The document argues that this is just one example of the evidence showing Gorcenski’s malice in her prosecution of Cantwell.
According to the motion, Gorcenski was affected by pepper spray from an unidentified individual called “Beanyman” and not by Cantwell. But, when Gorcenski saw a photo later of Cantwell holding pepper spray, she falsely accused Cantwell of spraying her and had no probable cause, according to the motion.
“The facts available to Gorcenski were utterly insufficient to justify a reasonable person in the belief that Cantwell unlawfully caused her bodily injury by a caustic substance,” the document states. “Gorcenski knew or should have known that Beanyman sprayed her, not Cantwell, because she was on videotape after Beanyman sprayed her.”
At the preliminary hearing for Cantwell’s criminal charges, one of the charges — unlawful bodily injury — was dropped.
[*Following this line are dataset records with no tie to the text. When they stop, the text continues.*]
(* ===== verification/SystemStake.v ===== *)
(** * eosio.system: RAM, staked bandwidth and refunds

    contracts/eosio.system/delegate_bandwidth.cpp. *)

From S2P Require Import Prelude Float64 Names Asset Chain Views ResourceLimits HeaderState SystemTables SystemVoting.
#[local] Open Scope Z_scope.

Definition refund_delay : Z := 3 * 24 * 3600.

(** No bandwidth or RAM for the accounts of the storage contracts. *)
Definition check_yta_account (user : name) : M system unit :=
  when ((user =? N "hddpool12345") || (user =? N "hdddeposit12") || (user =? N "hddlock12345") || (user =? N "fund.sys")
        || (user =? N "channel.sys"))
    (eosio_assert false "can not delegatebe and buy ram for this user").

(** ** RAM *)

(** .5% of an amount, rounded up. *)
Definition ram_fee (a : Z) : Z := Z.quot (i64 (a + 199)) 200.

(** The totals of an account become its limits in the node. *)
Definition limits_of_row (receiver : name) : M system unit :=
  res ← get userres receiver "unable to find key";
  set_resource_limits receiver (ur_ram res) (amount (ur_net res)) (amount (ur_cpu res)).

Section ram.
Context {E : SystemEnv}.

Definition buyram (payer receiver : name) (quant : asset) : M system unit :=
  _ ← require_auth payer;
  _ ← eosio_assert (0 <? amount quant) "must purchase a positive amount";
  _ ← check_yta_account receiver;
  let fee := mkAsset (ram_fee (amount quant)) (symbol quant) in
  let quant_after_fee := mkAsset (i64 (amount quant - amount fee)) (symbol quant) in
  _ ← inline_transfer payer (N "eosio.ram") quant_after_fee "buy ram";
  _ ← when (0 <? amount fee) (inline_transfer payer (N "eosio.ramfee") fee "ram fee");
  _ ← get rammarket RAMCORE "ram market does not exist";
  out ← modify_ret rammarket RAMCORE (fun es => convert es quant_after_fee RAM);
  let bytes_out := amount out in
  _ ← eosio_assert (0 <? bytes_out) "must reserve a positive amount";
  _ ← on_gstate (fun g => g <| total_ram_bytes_reserved := u64 (total_ram_bytes_reserved g + bytes_out) |>);
  _ ← on_gstate (fun g => g <| total_ram_stake := i64 (total_ram_stake g + amount quant_after_fee) |>);
  res_itr ← find userres receiver;
  _ ← match res_itr with
      | None => emplace userres receiver (userres0 <| ur_ram := bytes_out |>)
      | Some _ => modify userres receiver (fun res => Ok (res <| ur_ram := i64 (ur_ram res + bytes_out) |>))
      end;
  limits_of_row receiver.

(** The price of [bytes] is asked on a copy of the market. *)
Definition buyrambytes (payer receiver : name) (bytes : Z) : M system unit :=
  itr ← find rammarket RAMCORE;
  match itr with
  | None => fail (WasmTrap "end iterator dereferenced")
  | Some tmp =>
      a ← lift (asset_make bytes RAM);
      eosout ← lift (convert tmp a CORE_SYMBOL);
      buyram payer receiver (fst eosout)
  end.

Definition sellram (account : name) (bytes : Z) : M system unit :=
  _ ← require_auth account;
  _ ← eosio_assert (0 <? bytes) "cannot sell negative byte";
  _ ← check_yta_account account;
  res ← get userres account "no resource row";
  _ ← eosio_assert (bytes <=? ur_ram res) "insufficient quota";
  tokens_out ← modify_ret rammarket RAMCORE (fun es => a ← asset_make bytes RAM; convert es a CORE_SYMBOL);
  _ ← eosio_assert (1 <? amount tokens_out) "token amount received from selling ram is too low";
  _ ← on_gstate (fun g => g <| total_ram_bytes_reserved := u64 (total_ram_bytes_reserved g - bytes) |>);
  _ ← on_gstate (fun g => g <| total_ram_stake := i64 (total_ram_stake g - amount tokens_out) |>);
  g ← gets gstate;
  _ ← eosio_assert (0 <=? total_ram_stake g) "error, attempt to unstake more tokens than previously staked";
  _ ← modify userres account (fun res => Ok (res <| ur_ram := i64 (ur_ram res - bytes) |>));
  _ ← limits_of_row account;
  _ ← inline_transfer (N "eosio.ram") account tokens_out "sell ram";
  let fee := ram_fee (amount tokens_out) in
  when (0 <? fee)
    (a ← lift (asset_make fee CORE_SYMBOL);
     inline_transfer account (N "eosio.ramfee") a "sell ram fee").
End ram.

(** ** Bandwidth *)

(** [net_weight == asset(0) && cpu_weight == asset(0)], which stops at the first that is not. *)
Definition both_zero (net cpu : asset) : res bool :=
  z ← asset_eq net (core 0);
  if z : bool then asset_eq cpu (core 0) else Ok false.

Definition any_negative (net cpu : asset) : res bool :=
  z ← asset_lt net (core 0);
  if z : bool then Ok true else asset_lt cpu (core 0).

(** The stake delegated from [from] to [receiver]. *)
Definition change_delband (from receiver : name) (net cpu : asset) : M system unit :=
  itr ← find delband (from, receiver);
  _ ← match itr with
      | None => emplace delband (from, receiver) (mkDelband net cpu)
      | Some _ => modify delband (from, receiver) (fun dbo =>
          n ← asset_add (db_net dbo) net;
          c ← asset_add (db_cpu dbo) cpu;
          Ok (mkDelband n c))
      end;
  row ← get delband (from, receiver) "unable to find key";
  _ ← assert_le (core 0) (db_net row) "insufficient staked net bandwidth";
  _ ← assert_le (core 0) (db_cpu row) "insufficient staked cpu bandwidth";
  z ← lift (both_zero (db_net row) (db_cpu row));
  when z (erase delband (from, receiver)).

(** The totals of [receiver]. *)
Definition change_totals (receiver : name) (net cpu : asset) : M system unit :=
  tot_itr ← find userres receiver;
  _ ← match tot_itr with
      | None => emplace userres receiver (mkUserRes net cpu 0)
      | Some _ => modify userres receiver (fun tot =>
          n ← asset_add (ur_net tot) net;
          c ← asset_add (ur_cpu tot) cpu;
          Ok (tot <| ur_net := n |> <| ur_cpu := c |>))
      end;
  row ← get userres receiver "unable to find key";
  _ ← assert_le (core 0) (ur_net row) "insufficient staked total net bandwidth";
  _ ← assert_le (core 0) (ur_cpu row) "insufficient staked total cpu bandwidth";
  _ ← set_resource_limits receiver (ur_ram row) (amount (ur_net row)) (amount (ur_cpu row));
  z ← lift (both_zero (ur_net row) (ur_cpu row));
  when (z && (ur_ram row =? 0)) (erase userres receiver).

(** One amount of a refund request: what remains requested, and what remains to be
    transferred of [balance]. *)
Definition refund_part (requested balance : asset) : res (asset * asset) :=
  r ← asset_sub requested balance;
  neg ← asset_lt r (core 0);
  Ok (if neg : bool then (core 0, asset_neg r) else (r, core 0)).

(** A new refund request for a negative change. *)
Definition new_refund_part (balance : asset) : res (asset * asset) :=
  neg ← asset_lt balance (core 0);
  Ok (if neg : bool then (asset_neg balance, core 0) else (core 0, balance)).

(** An existing request, changed. *)
Definition reduce_refund (now : Z) (net_balance cpu_balance : asset) (r : refund_request) : res (asset * asset * refund_request) :=
  neg ← any_negative net_balance cpu_balance;
  '(n, net_rest) ← refund_part (net_amount r) net_balance;
  '(c, cpu_rest) ← refund_part (cpu_amount r) cpu_balance;
  Ok ((net_rest, cpu_rest), mkRefund (if neg : bool then now else request_time r) n c).

(** Creates, updates or deletes the refund request of [from]; returns whether a deferred
    refund is needed and what remains to be transferred. *)
Definition change_refund (from : name) (net_balance cpu_balance : asset) : M system (bool * asset * asset) :=
  req ← find refunds from;
  match req with
  | Some _ =>
      t ← sys_now;
      rest ← modify_ret refunds from (reduce_refund t net_balance cpu_balance);
      row ← get refunds from "unable to find key";
      _ ← assert_le (core 0) (net_amount row) "negative net refund amount";
      _ ← assert_le (core 0) (cpu_amount row) "negative cpu refund amount";
      z ← lift (both_zero (net_amount row) (cpu_amount row));
      _ ← when z (erase refunds from);
      mret (negb z, fst rest, snd rest)
  | None =>
      neg ← lift (any_negative net_balance cpu_balance);
      if neg : bool then
        t ← sys_now;
        '(n, net_rest) ← lift (new_refund_part net_balance);
        '(c, cpu_rest) ← lift (new_refund_part cpu_balance);
        _ ← emplace refunds from (mkRefund t n c);
        mret (true, net_rest, cpu_rest)
      else mret (false, net_balance, cpu_balance)
  end.

(** The refund and the transfer of the stake. *)
Definition move_stake (source from receiver : name) (net cpu : asset) (transfer : bool) : M system unit :=
  let is_undelegating := i64 (amount net + amount cpu) <? 0 in
  let is_delegating_to_self := negb transfer && (from =? receiver) in
  '(need_deferred_trx, net_balance, cpu_balance) ←
    (if is_delegating_to_self || is_undelegating then change_refund from net cpu else mret (false, net, cpu));
  me ← ask self;
  _ ← (if need_deferred_trx : bool then
         _ ← cancel_deferred from;
         send_deferred_replace (mkDeferred me from from refund_delay [mk_action from (N "active") me (N "refund") [VInt from]])
       else cancel_deferred from);
  transfer_amount ← lift (asset_add net_balance cpu_balance);
  pos ← lift (asset_lt (core 0) transfer_amount);
  when pos (inline_transfer source (N "eosio.stake") transfer_amount "stake bandwidth").

Section bandwidth.
Context {TV : TokenView} {LV : LockView} {DV : DepositView}.

(** The voting power. *)
Definition change_voter (from : name) (total_update : asset) : M system unit :=
  from_voter ← find voters from;
  _ ← match from_voter with
      | None => emplace voters from (voter0 <| staked := amount total_update |>)
      | Some _ => modify voters from (fun v => Ok (v <| staked := i64 (staked v + amount total_update) |>))
      end;
  v ← get voters from "unable to find key";
  _ ← eosio_assert (0 <=? staked v) "stake for voting cannot be negative";
  when (negb (length (voted v) =? 0)%nat || negb (proxy v =? 0)) (update_votes from (proxy v) (voted v) false).

Definition changebw (from receiver : name) (stake_net_delta stake_cpu_delta : asset) (transfer : bool) : M system unit :=
  _ ← require_auth from;
  z ← lift (both_zero stake_net_delta stake_cpu_delta);
  _ ← eosio_assert (negb z) "should stake non-zero amount";
  total ← lift (asset_add stake_net_delta stake_cpu_delta);
  _ ← eosio_assert (Z.max (i64 (Z.abs (amount stake_net_delta))) (i64 (Z.abs (amount stake_cpu_delta))) <=? i64 (Z.abs (amount total)))
        "net and cpu deltas cannot be opposite signs";
  _ ← check_yta_account receiver;
  let source_stake_from := from in
  let from := if transfer then receiver else from in
  _ ← change_delband from receiver stake_net_delta stake_cpu_delta;
  _ ← change_totals receiver stake_net_delta stake_cpu_delta;
  _ ← when (negb (source_stake_from =? N "eosio.stake"))
        (move_stake source_stake_from from receiver stake_net_delta stake_cpu_delta transfer);
  total_update ← lift (asset_add stake_net_delta stake_cpu_delta);
  change_voter from total_update.

Definition delegatebw (from receiver : name) (stake_net_quantity stake_cpu_quantity : asset) (transfer : bool) : M system unit :=
  _ ← assert_le (core 0) stake_cpu_quantity "must stake a positive amount";
  _ ← assert_le (core 0) stake_net_quantity "must stake a positive amount";
  sum ← lift (asset_add stake_net_quantity stake_cpu_quantity);
  _ ← assert_lt (core 0) sum "must stake a positive amount";
  _ ← eosio_assert (negb transfer || negb (from =? receiver)) "cannot use transfer flag if delegating to self";
  _ ← when transfer
        (balance ← lift (get_balance from (symbol_code CORE_SYMBOL));
         frozen_asset ← lift (get_deposit from);
         t ← ask current_time;
         lock_asset ← lift (get_lock_asset t from);
         _ ← eosio_assert (symbol frozen_asset =? symbol lock_asset) "deposit and lock symbol precision mismatch";
         frozen_asset ← lift (asset_add frozen_asset lock_asset);
         _ ← eosio_assert (symbol frozen_asset =? CORE_SYMBOL) "deposit symbol not core symbol";
         free ← lift (asset_sub balance frozen_asset);
         ok ← lift (asset_ge free sum);
         eosio_assert ok "overdrawn balance for transfer bw");
  changebw from receiver stake_net_quantity stake_cpu_quantity transfer.

Definition undelegatebw (from receiver : name) (unstake_net_quantity unstake_cpu_quantity : asset) : M system unit :=
  _ ← assert_le (core 0) unstake_cpu_quantity "must unstake a positive amount";
  _ ← assert_le (core 0) unstake_net_quantity "must unstake a positive amount";
  sum ← lift (asset_add unstake_cpu_quantity unstake_net_quantity);
  _ ← assert_lt (core 0) sum "must unstake a positive amount";
  g ← gets gstate;
  _ ← eosio_assert (min_activated_stake <=? total_activated_stake g)
        "cannot undelegate bandwidth until the chain is activated (at least 15% of all tokens participate in voting)";
  changebw from receiver (asset_neg unstake_net_quantity) (asset_neg unstake_cpu_quantity) false.
End bandwidth.

Definition refund (owner : name) : M system unit :=
  _ ← require_auth owner;
  req ← get refunds owner "refund request not found";
  t ← sys_now;
  _ ← eosio_assert (u32 (request_time req + refund_delay) <=? t) "refund is not available yet";
  sum ← lift (asset_add (net_amount req) (cpu_amount req));
  _ ← inline_transfer (N "eosio.stake") owner sum "unstake";
  erase refunds owner.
But Gorcenski maintained that Cantwell did not directly target her with the pepper spray. Instead, she said his spray affected her as he used it in the general area of a group of people.
In an interview with The Daily Progress following Cantwell’s hearing last year, Gorcenski said she was surprised that prosecutors brought charge in the first place.
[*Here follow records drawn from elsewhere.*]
(* ===== verification/SystemElect.v ===== *)
(** * eosio.system: the levels of producers

    The two levels the schedule is elected from always agree with the table of producers,
    hold no producer twice and stay within their bounds, whatever the actions; and since
    [regproxy] always fails, a vote is a plain vote. *)

From stdpp Require Import sorting.
From S2P Require Import Prelude Float64 Names Asset Chain Views Frame ResourceLimits HeaderState.
From S2P Require Import SystemTables SystemVoting SystemStake SystemPay EosioSystem SystemBooks SystemRam SystemFunds.
#[local] Open Scope Z_scope.

(** ** Levels *)

Definition levels (s : system) : list yta_prod_info := let st := default levels0 (prodslevel s) in prods_l1 st ++ prods_l2 st.

(** An entry of a level agrees with the producer's row. *)
Definition entry_ok (s : system) (e : yta_prod_info) : Prop :=
  is_Some (producersext s !! yp_owner e) /\
  exists info, producer_infos s !! yp_owner e = Some info /\ yp_votes e = total_votes info /\ yp_key e = pi_key info /\ yp_active e = pi_active info.

Record levels_ok (s : system) : Prop := mkLevelsOk {
  lo_l1 : (length (prods_l1 (default levels0 (prodslevel s))) <= LEVEL_ONE_MAX)%nat;
  lo_l2 : (length (prods_l2 (default levels0 (prodslevel s))) <= LEVEL_TWO_MAX)%nat;
  lo_unique : NoDup (map yp_owner (levels s));
  lo_entries : Forall (entry_ok s) (levels s);
  lo_active : map_Forall (fun _ info => pi_active info = true /\ pi_key info <> 0) (producer_infos s);
  lo_ext : forall p, is_Some (producersext s !! p) -> is_Some (producer_infos s !! p)
}.

(** What the levels depend on. *)
Definition polls (s : system) (o : out) := (producer_infos s, producersext s, prodslevel s).

Lemma levels_polls s s' o o' : polls s' o' = polls s o -> levels_ok s -> levels_ok s'.
Proof.
  unfold polls. intros [= E1 E2 E3] [L1 L2 L3 L4 L5 L6]. split; unfold levels in *; rewrite ?E1, ?E2, ?E3; try done.
  eapply Forall_impl; [exact L4|]. intros e. unfold entry_ok. by rewrite E1, E2.
Qed.

(** Changing the first entry of a name. *)
Lemma on_first_None p f l : on_first p f l = None <-> p ∉ map yp_owner l.
Proof.
  induction l as [|e l IH]; cbn; [split; [intros _; apply not_elem_of_nil|done]|]. rewrite not_elem_of_cons.
  destruct (Z.eqb_spec (yp_owner e) p) as [->|Hn]; [split; [done|by intros []]|].
  destruct (on_first p f l); cbn; [|split; [intros _; split; [done|by apply IH]|done]].
  split; [done|]. intros [_ H%IH]. done.
Qed.

Lemma on_first_Some p f l l' : on_first p f l = Some l' ->
  exists pre e post, l = pre ++ e :: post /\ l' = pre ++ f e ++ post /\ yp_owner e = p /\ p ∉ map yp_owner pre.
Proof.
  revert l'. induction l as [|e l IH]; intros l'; cbn; [done|]. destruct (Z.eqb_spec (yp_owner e) p) as [He|Hn].
  - intros [= <-]. exists [], e, l. repeat split; [done|apply not_elem_of_nil].
  - destruct (on_first p f l) as [l1|]; [|done]. cbn. intros [= <-]. destruct (IH _ eq_refl) as (pre & x & post & -> & -> & Hx & Hp).
    exists (e :: pre), x, post. repeat split; [done|]. cbn. apply not_elem_of_cons. by split.
Qed.
(* ===== verification/SystemTally.v ===== *)
(** * eosio.system: the tally of votes

    The votes of a producer are the last weights of the voters who list it, in exact
    integers as long as all weights together stay below 2^53, the precision of a double.
    A producer that was removed and registered again starts from zero, so that its old
    voters no longer count: the tally is then only an upper bound. *)

From stdpp Require Import sorting.
From S2P Require Import Prelude Float64 Names Asset Chain Views Frame ResourceLimits HeaderState.
From S2P Require Import SystemTables SystemVoting SystemStake SystemPay EosioSystem SystemBooks SystemRam SystemFunds SystemElect.
#[local] Open Scope Z_scope.

(** ** Weights *)

Definition votes_of (v : voter_info) : Z := ok_or 0 (f64_trunc_i64s (last_vote_weight v)).

(** The votes given to a producer. *)
Definition given (p : name) (m : gmap name voter_info) : Z :=
  map_sum (fun _ v => if bool_decide (p ∈ voted v) then votes_of v else 0) m.

Definition all_votes (m : gmap name voter_info) : Z := map_sum (fun _ v => votes_of v) m.

Definition voter_ok (v : voter_info) : Prop :=
  (exists w, 0 <= w < 2^53 /\ last_vote_weight v = fl w) /\ (length (voted v) <= 1)%nat.

Lemma voter_votes v w : 0 <= w < 2^53 -> last_vote_weight v = fl w -> votes_of v = w.
Proof. intros Hw E. unfold votes_of. rewrite E, fl_trunc by (unfold int53; lia). done. Qed.

Lemma votes_nonneg (m : gmap name voter_info) k v : map_Forall (fun _ => voter_ok) m -> m !! k = Some v -> 0 <= votes_of v.
Proof. intros Hm Hv. destruct (Hm _ _ Hv) as [(w & Hw & E) _]. rewrite (voter_votes v w) by done. lia. Qed.

Lemma given_bounds p (m : gmap name voter_info) : map_Forall (fun _ => voter_ok) m -> 0 <= given p m <= all_votes m.
Proof.
  intros Hm. split; [apply map_sum_nonneg|apply map_sum_le]; intros k v Hv; pose proof (votes_nonneg m k v Hm Hv); case_bool_decide; lia.
Qed.

(** ** One vote *)

(** The change of the votes of [p] when a voter moves from [l], with weight [w], to [l'], with [w']. *)
Definition vote_change (l : list name) (w : Z) (l' : list name) (w' : Z) (p : name) : Z :=
  (if bool_decide (p ∈ l') then w' else 0) - (if bool_decide (p ∈ l) then w else 0).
“My accusation was never that Christopher Cantwell approached me directly with deliberate intent to injure me,” she said. “My accusation was that he used it in a public space and that I was affected by it.”
But Cantwell’s motion claims Gorcenski’s story changed over the days and months following that night at UVa.
On Aug. 12, 2017, the motion alleges that Gorcenski told the magistrate that she was shoved, there was a fight to her right and then the pepper spray affected her. On Aug. 17, Gorcenski spoke to a UVa police sergeant and told him that she saw a person get hit with a torch just before she was sprayed with pepper spray, the document states.
In October, Gorcenski told the FBI that she was shoved and a fight broke out before she felt her face burning and was hit in the head with a torch, according to the motion.
“Gorcenski’s differing statements show that she was stitching together a false narrative, and telling different people different stories, all with the intent to bring down the power of the state and federal governments on Cantwell,” the motion states.
In the final section, seemingly unrelated to the pepper spray incident, the motion states that Gorcenski has vowed to “show no mercy” to her political opponents. According to the document, on June 21, Gorcenski reportedly tweeted that “Nazis had deprived her of something and she therefore will ‘show no mercy.’”
The motion also alleges that Gorcenski spoke about denying food to anyone she thought was a Nazi and equated Nazis with “white Christian supremacy.”
“No mercy, starvation and body counts show Gorcenski’s bigotry, and malice towards them,” it states.
Cantwell is not currently asking for an assessment of potential damages, according to the document.
No hearing has been set for the motion yet.